AblateCell: A Reproduce-then-Ablate Agent for Virtual Cell Repositories
Summary: arXiv:2604.19606v1 Announce Type: new
Abstract: Systematic ablations are essential to attribute performance gains in AI Virtual Cells, yet they are rarely performed because biological repositories are under-standardized and tightly coupled to domain-specific data and formats. While recent coding agents can translate ideas into implementations, they typically stop at producing code and lack a verifier that can reproduce strong baselines and rigorously test which components truly matter.
We introduce AblateCell, a reproduce-then-ablate agent for virtual cell repositories that closes this verification gap. AblateCell first reproduces reported baselines end-to-end by auto-configuring environments, resolving dependency and data issues, and rerunning official evaluations while emitting verifiable artifacts. It then conducts closed-loop ablation by generating a graph of isolated repository mutations and adaptively selecting experiments under a reward that trades off performance impact and execution cost.
Key Features of AblateCell
AblateCell has several innovative features that set it apart in the field of AI Virtual Cells:
- End-to-End Baseline Reproduction: The tool automates the process of reproducing reported baselines, ensuring that experimental results are reliable and verifiable.

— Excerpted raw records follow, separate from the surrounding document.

(* ===== verification/Auth.v ===== *)
(** * Auth.v: keys and message authentication codes

    The key pool of [src/src/cfg.cpp] ([Spp] and [SaFile]) and the use of a MAC
    library ([src/src/hmac.cpp] and the wrappers of [src/hmac/], whose [digest]
    and [verify] have the same shape).  The MAC algorithms are a parameter, the
    class [MacLib]; [MacLaws] states the documented size of their output.  The
    log of the last error ([PTPMGMT_ERROR]) is not modelled. *)

From S2P Require Import Prelude Types Codec.

(** ** Key types *)

(** [HMAC_t] is filled from C and script callers, so it is an integer. *)
Definition HMAC_SHA256 : Z := 0.
Definition HMAC_AES128 : Z := 1.
Definition HMAC_AES256 : Z := 2.

Record key_t := mk_key { kt_type : Z; kt_key : list byte; kt_mac_size : Z }.

(** ** Spp: the keys of one security parameter pointer *)

Record Spp := mk_Spp { m_keys : gmap Z key_t; m_own_id : Z }.

(** The constructors and [set]: [m_own_id] is an [int8_t]. *)
Definition Spp_new (id : Z) : Spp := mk_Spp ∅ (swrap 8 id).
Definition Spp_default : Spp := mk_Spp ∅ (-1).
Definition Spp_set (s : Spp) (id : Z) : Spp := mk_Spp ∅ (swrap 8 (uwrap 8 id)).

Definition Spp_have (s : Spp) (key : Z) : bool :=
  (0 <? key) && match m_keys s !! key with Some _ => true | None => false end.
Definition KET_AT {A} (s : Spp) (id : Z) (v : key_t -> A) (d : A) : A :=
  if Spp_have s id
  then match m_keys s !! id with Some k => v k | None => d end
  else d.
Definition mac_size (s : Spp) (id : Z) : Z := KET_AT s id kt_mac_size 0.
Definition Spp_key (s : Spp) (id : Z) : list byte := KET_AT s id kt_key [].
Definition htype (s : Spp) (id : Z) : Z := KET_AT s id kt_type HMAC_SHA256.
Definition keys (s : Spp) : Z := Z.of_nat (size (m_keys s)).
Definition ownID (s : Spp) : Z := uwrap 8 (m_own_id s).

(** The limits of a key type: key size (0 for any) and the maximal digest. *)
Definition key_limit (type : Z) : option (Z * Z) :=
  if type =? HMAC_SHA256 then Some (0, 32)
  else if type =? HMAC_AES128 then Some (16, 16)
  else if type =? HMAC_AES256 then Some (32, 16)
  else None.

Definition addKey (s : Spp) (id type : Z) (value : list byte) (digest : Z)
    (replace : bool) : bool * Spp :=
  if id =? 0 then (false, s)
  else if len value =? 0 then (false, s)
  else if (digest <? 2) || negb (Z.land digest 1 =? 0) then (false, s)
  else if Spp_have s id && negb replace then (false, s)
  else
    match key_limit type with
    | None => (false, s)
    | Some (keySize, maxDigest) =>
        if (0 <? keySize) && negb (keySize =? len value) then (false, s)
        else if maxDigest <? digest then (false, s)
        else (true, mk_Spp (<[id := mk_key type value digest]> (m_keys s)) (m_own_id s))
    end.

(** ** SaFile: the security association pool *)

Definition SaFile : Type := gmap Z Spp.

Definition SaFile_have_spp (sa : SaFile) (spp : Z) : bool :=
  match sa !! spp with Some _ => true | None => false end.
Definition SaFile_have (sa : SaFile) (spp key : Z) : bool :=
  match sa !! spp with Some s => Spp_have s key | None => false end.
Definition SaFile_spp (sa : SaFile) (sppID : Z) : Spp :=
  match sa !! sppID with Some s => s | None => Spp_default end.

(** ** The MAC library *)

(** [mac_alloc]: the library loads and takes a key of the type; [mac_full]: the
    MAC of some data; [mac_residue]: what the array that receives the MAC held
    before. *)
Class MacLib := {
  mac_alloc : Z -> list byte -> bool;
  mac_full : Z -> list byte -> list byte -> option (list byte);
  mac_residue : list byte
}.

Definition HMAC_MAX_MAC_SIZE : Z := 64.
Definition HMAC_MAC_SIZE_16 : Z := 16.
Definition HMAC_MAC_SIZE_32 : Z := 32.
Definition min_digest (type : Z) : Z :=
  if type =? HMAC_SHA256 then HMAC_MAC_SIZE_32 else HMAC_MAC_SIZE_16.

(** HMAC with SHA-256 has 32 octets and CMAC with AES has 16. *)
Class MacLaws (lib : MacLib) : Prop := {
  mac_full_len type key data mac :
    mac_full type key data = Some mac -> len mac = min_digest type;
  mac_residue_len : len mac_residue = HMAC_MAX_MAC_SIZE
}.

Record HMAC_Key := mk_HMAC_Key { hk_type : Z; hk_key : list byte }.

Section Mac.
Context `{lib : MacLib}.

(** [hmac_allocHMAC]. *)
Definition hmac_allocHMAC (type : Z) (key : list byte) : option HMAC_Key :=
  if mac_alloc type key then Some (mk_HMAC_Key type key) else None.

(** [HMAC_Key::digest] into a binary of [n] octets. *)
Definition digest (k : HMAC_Key) (hData : list byte) (n : Z) : option (list byte) :=
  if HMAC_MAX_MAC_SIZE <? Z.max n (min_digest (hk_type k)) then None
  else
    match mac_full (hk_type k) (hk_key k) hData with
    | None => None
    | Some mac => Some (take (Z.to_nat n) (mac ++ drop (length mac) mac_residue))
    end.

(** [HMAC_Key::verify]. *)
Definition verify (k : HMAC_Key) (hData mac : list byte) : bool :=
  match digest k hData (len mac) with
  | Some o => bool_decide (mac = o)
  | None => false
  end.

Lemma min_digest_range type : 16 <= min_digest type <= 32.
Proof. unfold min_digest, HMAC_MAC_SIZE_32, HMAC_MAC_SIZE_16. case_match; lia. Qed.

Context {laws : MacLaws lib}.

Lemma digest_len k hData n mac :
  0 <= n -> digest k hData n = Some mac -> len mac = n.
Proof.
  intros Hn. unfold digest. destruct (Z.ltb_spec HMAC_MAX_MAC_SIZE (Z.max n (min_digest (hk_type k))));
    [done|]. destruct (mac_full _ _ _) as [m|] eqn:E; [|done]. intros [= <-].
  apply mac_full_len in E. pose proof mac_residue_len as R.
  pose proof (min_digest_range (hk_type k)). unfold len, HMAC_MAX_MAC_SIZE in *.
  rewrite length_take, length_app, length_drop. lia.
Qed.

Lemma verify_digest k hData n mac :
  0 <= n -> digest k hData n = Some mac -> verify k hData mac = true.
Proof.
  intros Hn E. unfold verify. rewrite (digest_len k hData n mac Hn E), E.
  by apply bool_decide_eq_true_2.
Qed.

(** Within the limit of its type, the code is a prefix of the full MAC: the
    residue of the array is not used. *)
Lemma digest_prefix k hData n mac m :
  0 <= n <= min_digest (hk_type k) ->
  mac_full (hk_type k) (hk_key k) hData = Some m ->
  digest k hData n = Some mac -> mac = take (Z.to_nat n) m.
Proof.
  intros Hn Em. unfold digest. rewrite Em. case_match; [done|]. intros [= <-].
  apply mac_full_len in Em. apply take_app_le. unfold len in Em. lia.
Qed.
End Mac.

(** ** The key pool: theorems *)

(** What every key of a pool satisfies. *)
Definition wf_key (id : Z) (k : key_t) : Prop :=
  id <> 0 /\ kt_key k <> [] /\ 2 <= kt_mac_size k /\ Z.Even (kt_mac_size k) /\
  exists keySize maxDigest, key_limit (kt_type k) = Some (keySize, maxDigest) /\
    (keySize = 0 \/ keySize = len (kt_key k)) /\ kt_mac_size k <= maxDigest.
Definition wf_Spp (s : Spp) : Prop := map_Forall wf_key (m_keys s).
Definition wf_SaFile (sa : SaFile) : Prop := map_Forall (fun _ => wf_Spp) sa.

(** The conditions under which [addKey] takes a key. *)
Definition key_ok (s : Spp) (id type : Z) (value : list byte) (digest : Z) (replace : bool) : Prop :=
  wf_key id (mk_key type value digest) /\ (Spp_have s id = true -> replace = true).

Lemma land_1_even z : Z.land z 1 = 0 <-> Z.Even z.
Proof.
  change 1 with (Z.ones 1). rewrite Z.land_ones by lia. change (2 ^ 1) with 2.
  rewrite Z.mod_divide by lia. split; intros [q ->]; exists q; lia.
Qed.

Lemma key_limit_pos type a b : key_limit type = Some (a, b) -> 0 <= a.
Proof. unfold key_limit. repeat case_match; intros; simplify_eq; lia. Qed.

Lemma addKey_true s id type value dg rep s' :
  addKey s id type value dg rep = (true, s') ->
  key_ok s id type value dg rep /\
  s' = mk_Spp (<[id := mk_key type value dg]> (m_keys s)) (m_own_id s).
Proof.
  unfold addKey, key_ok, wf_key; cbn [kt_type kt_key kt_mac_size].
  destruct (Z.eqb_spec id 0); [done|]. destruct (Z.eqb_spec (len value) 0); [done|].
  destruct (Z.ltb_spec dg 2); [done|].
  destruct (Z.eqb_spec (Z.land dg 1) 0) as [E%land_1_even|]; [|done]. cbn [orb negb].
  destruct (Spp_have s id && negb rep) eqn:R; [done|].
  destruct (key_limit type) as [[ks md]|] eqn:K; [|done]. apply key_limit_pos in K as Kp.
  destruct ((0 <? ks) && negb (ks =? len value)) eqn:S; [done|].
  destruct (Z.ltb_spec md dg); [done|]. intros [= <-]. split; [|done]. split.
  - split; [done|]. split; [by intros ->|]. split; [done|]. split; [done|].
    exists ks, md. split; [done|]. lia.
  - intros Hh. rewrite Hh in R. by destruct rep.
Qed.

Lemma addKey_ok s id type value dg rep :
  key_ok s id type value dg rep ->
  addKey s id type value dg rep =
    (true, mk_Spp (<[id := mk_key type value dg]> (m_keys s)) (m_own_id s)).
Proof.
  intros [(Hid & Hv & Hd & E%land_1_even & ks & md & K & Hks & Hmd) Hr].
  cbn [kt_type kt_key kt_mac_size] in *. unfold addKey.
  destruct (Z.eqb_spec id 0); [done|].
  destruct (Z.eqb_spec (len value) 0) as [E0|].
  { destruct value; [done|]. rewrite len_cons in E0. pose proof (len_nonneg value). lia. }
  destruct (Z.ltb_spec dg 2); [lia|]. rewrite E. cbn [orb negb Z.eqb].
  destruct (Spp_have s id) eqn:R; [rewrite Hr by done|]; cbn [andb negb]; rewrite K;
    (destruct ((0 <? ks) && negb (ks =? len value)) eqn:S; [lia|]);
    (destruct (Z.ltb_spec md dg); [lia|done]).
Qed.

Lemma addKey_false s id type value dg rep s' :
  addKey s id type value dg rep = (false, s') -> s' = s.
Proof. unfold addKey. repeat case_match; congruence. Qed.

Lemma wf_Spp_addKey s id type value dg rep :
  wf_Spp s -> wf_Spp (snd (addKey s id type value dg rep)).
Proof.
  intros H. destruct (addKey s id type value dg rep) as [[] s'] eqn:E; cbn.
  - apply addKey_true in E as [[Hk _] ->]. by apply map_Forall_insert_2.
  - by apply addKey_false in E as ->.
Qed.

(** [addKey] takes a key exactly when its id is not 0, its value is not
    empty and of the size of its type, its digest is positive, even and within
    the limit of its type, and the id is new or may be replaced.  Then the pool
    has exactly that key more; otherwise it is unchanged.  The pool keeps its
    invariant in both cases. *)
Theorem addKey_correct s id type value dg rep :
  wf_Spp s ->
  let (r, s') := addKey s id type value dg rep in
  (r = true <-> key_ok s id type value dg rep) /\ wf_Spp s' /\
  (r = false -> s' = s) /\
  (r = true -> forall id', m_keys s' !! id' =
     if decide (id' = id) then Some (mk_key type value dg) else m_keys s !! id').
Proof.
  intros Hw. pose proof (wf_Spp_addKey s id type value dg rep Hw) as Hw'.
  destruct (addKey s id type value dg rep) as [r s'] eqn:E. cbn in Hw'.
  split; [|split; [done|split]].
  - split; [intros ->; by apply addKey_true in E as [? _]|].
    intros K. rewrite (addKey_ok _ _ _ _ _ _ K) in E. congruence.
  - intros ->. by apply addKey_false in E.
  - intros ->. apply addKey_true in E as [_ ->]. intros id'. cbn.
    destruct (decide (id' = id)) as [->|N]; [by rewrite lookup_insert_eq|].
    by rewrite lookup_insert_ne.
Qed.

Lemma addKey_correct_witness :
  wf_Spp (snd (addKey (Spp_new 3) 7 HMAC_AES128 (repeat x61 16) 16 false)).
Proof.
  pose proof (addKey_correct (Spp_new 3) 7 HMAC_AES128 (repeat x61 16) 16 false) as H.
  destruct H as (_ & H & _).
  - apply map_Forall_empty.
  - exact H.
Defined.

(** The keys that a pool hands out. *)
Lemma SaFile_have_key sa spp id :
  wf_SaFile sa -> SaFile_have sa spp id = true ->
  exists k, m_keys (SaFile_spp sa spp) !! id = Some k /\ wf_key id k /\ 0 < id /\
    mac_size (SaFile_spp sa spp) id = kt_mac_size k /\
    htype (SaFile_spp sa spp) id = kt_type k /\ Spp_key (SaFile_spp sa spp) id = kt_key k.
Proof.
  unfold SaFile_have, SaFile_spp. intros Hw H. destruct (sa !! spp) as [s|] eqn:E; [|done].
  unfold mac_size, htype, Spp_key, KET_AT. rewrite H. unfold Spp_have in H.
  apply andb_prop in H as [Hp H]. destruct (m_keys s !! id) as [k|] eqn:Ek; [|done].
  exists k. split; [done|]. split; [by apply (Hw spp s E)|]. split; [lia|done].
Qed.

Lemma wf_key_mac id k : wf_key id k -> kt_mac_size k <= min_digest (kt_type k).
Proof.
  intros (_ & _ & _ & _ & ks & md & K & _ & H). unfold key_limit, min_digest in *.
  unfold HMAC_MAC_SIZE_16, HMAC_MAC_SIZE_32, HMAC_SHA256, HMAC_AES128, HMAC_AES256 in *.
  repeat case_match; simplify_eq; lia.
Qed.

- Dependency Resolution: AblateCell effectively resolves dependency and data issues, allowing for seamless environment configuration.
- Verifiable Artifacts Emission: The agent emits artifacts that can be verified, providing transparency and credibility to the results.
- Closed-Loop Ablation: AblateCell generates a graph of isolated mutations, allowing for a systematic exploration of which components contribute most significantly to performance.
- Adaptive Experiment Selection: The agent selects experiments based on a reward system that balances performance impact with execution costs, optimizing resource utilization.
Performance Evaluation
In rigorous testing, AblateCell was evaluated on three single-cell perturbation prediction repositories: CPA, GEARS, and BioLORD. The results demonstrated its effectiveness:
- End-to-End Workflow Success: Achieved a success rate of 88.9%, which is an impressive 29.9% improvement over human expert performance.
- Accuracy in Recovering Critical Components: Attained a remarkable accuracy of 93.3%, surpassing heuristic methods by 53.3%.
Conclusion
The introduction of AblateCell represents a significant advancement in the field of AI Virtual Cells. By providing a robust framework for reproducing and ablation testing, it addresses the critical need for standardized verification processes in biological repositories. The ability to scale repository-grounded verification and attribution directly on biological codebases will likely catalyze further innovations in the field, ultimately enhancing the reliability and applicability of AI in biological research.